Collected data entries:
(** Statement sequencing: a raise skips what follows. *)
Definition and_then (first : pyobj * outcome) (next : pyobj -> pyobj * outcome)
  : pyobj * outcome :=
  match first with
  | (model, Returned) => next model
  | (model, Raised e) => (model, Raised e)
  end.

(** [add_interface(cls, model)]: properties, then methods, then functions. *)
Definition add_interface (cls : interface) (model : pyobj) : pyobj * outcome :=
  and_then (_insert_properties model cls) (fun model =>
  and_then (_insert_methods model cls) (fun model =>
  _insert_functions model cls)).

(** *** Notions used to state the properties *)

(** The first binding of [name] among dict items. *)
Fixpoint dict_get (items : list (string * value)) (name : string) : option value :=
  match items with
  | [] => None
  | (k, v) :: rest => if decide (k = name) then Some v else dict_get rest name
  end.

(** What each pass would attach under [name] to the object [oid]. *)
Definition method_value (cls : interface) (oid : nat) (name : string) : result value :=
  match cls_getattr cls name with
  | None => Raise (AttributeError name)
  | Some func =>
      if callable func then Ok (VMethod func oid)
      else Raise (TypeError "first argument must be callable")
  end.

Definition function_value (cls : interface) (name : string) : result value :=
  match cls_getattr cls name with
  | None => Raise (AttributeError name)
  | Some func => Ok func
  end.

(** The three passes as one list of (name, value to attach), in the order
    [add_interface] visits them. *)
Definition schedule (cls : interface) (oid : nat) : list (string * result value) :=
  ((fun kv => (kv.1, Ok kv.2)) <$> _PROPERTIES cls)
  ++ ((fun n => (n, method_value cls oid n)) <$> _METHODS cls)
  ++ ((fun n => (n, function_value cls n)) <$> _FUNCTIONS cls).

(** Attach-unless-present over such a list. *)
Fixpoint attach (items : list (string * result value)) (model : pyobj) : pyobj * outcome :=
  match items with
  | [] => (model, Returned)
  | (name, rv) :: rest =>
      if decide (name ∈ __dir__ model) then attach rest model
      else
        match rv with
        | Raise e => (model, Raised e)
        | Ok v =>
            match setattr model name v with
            | Raise e => (model, Raised e)
            | Ok model' => attach rest model'
            end
        end
  end.

(** The first entry of a schedule for [name]. *)
Fixpoint first_entry (items : list (string * result value)) (name : string)
  : option (result value) :=
  match items with
  | [] => None
  | (k, rv) :: rest => if decide (k = name) then Some rv else first_entry rest name
  end.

WHAT IS EXPECTED | Please copy out the preceding data in full, exactly as written.

TASK RESPONSE |
(** Statement sequencing: a raise skips what follows. *)
Definition and_then (first : pyobj * outcome) (next : pyobj -> pyobj * outcome)
  : pyobj * outcome :=
  match first with
  | (model, Returned) => next model
  | (model, Raised e) => (model, Raised e)
  end.

(** [add_interface(cls, model)]: properties, then methods, then functions. *)
Definition add_interface (cls : interface) (model : pyobj) : pyobj * outcome :=
  and_then (_insert_properties model cls) (fun model =>
  and_then (_insert_methods model cls) (fun model =>
  _insert_functions model cls)).

(** *** Notions used to state the properties *)

(** The first binding of [name] among dict items. *)
Fixpoint dict_get (items : list (string * value)) (name : string) : option value :=
  match items with
  | [] => None
  | (k, v) :: rest => if decide (k = name) then Some v else dict_get rest name
  end.

(** What each pass would attach under [name] to the object [oid]. *)
Definition method_value (cls : interface) (oid : nat) (name : string) : result value :=
  match cls_getattr cls name with
  | None => Raise (AttributeError name)
  | Some func =>
      if callable func then Ok (VMethod func oid)
      else Raise (TypeError "first argument must be callable")
  end.

Definition function_value (cls : interface) (name : string) : result value :=
  match cls_getattr cls name with
  | None => Raise (AttributeError name)
  | Some func => Ok func
  end.

(** The three passes as one list of (name, value to attach), in the order
    [add_interface] visits them. *)
Definition schedule (cls : interface) (oid : nat) : list (string * result value) :=
  ((fun kv => (kv.1, Ok kv.2)) <$> _PROPERTIES cls)
  ++ ((fun n => (n, method_value cls oid n)) <$> _METHODS cls)
  ++ ((fun n => (n, function_value cls n)) <$> _FUNCTIONS cls).

(** Attach-unless-present over such a list. *)
Fixpoint attach (items : list (string * result value)) (model : pyobj) : pyobj * outcome :=
  match items with
  | [] => (model, Returned)
  | (name, rv) :: rest =>
      if decide (name ∈ __dir__ model) then attach rest model
      else
        match rv with
        | Raise e => (model, Raised e)
        | Ok v =>
            match setattr model name v with
            | Raise e => (model, Raised e)
            | Ok model' => attach rest model'
            end
        end
  end.

(** The first entry of a schedule for [name]. *)
Fixpoint first_entry (items : list (string * result value)) (name : string)
  : option (result value) :=
  match items with
  | [] => None
  | (k, rv) :: rest => if decide (k = name) then Some rv else first_entry rest name
  end.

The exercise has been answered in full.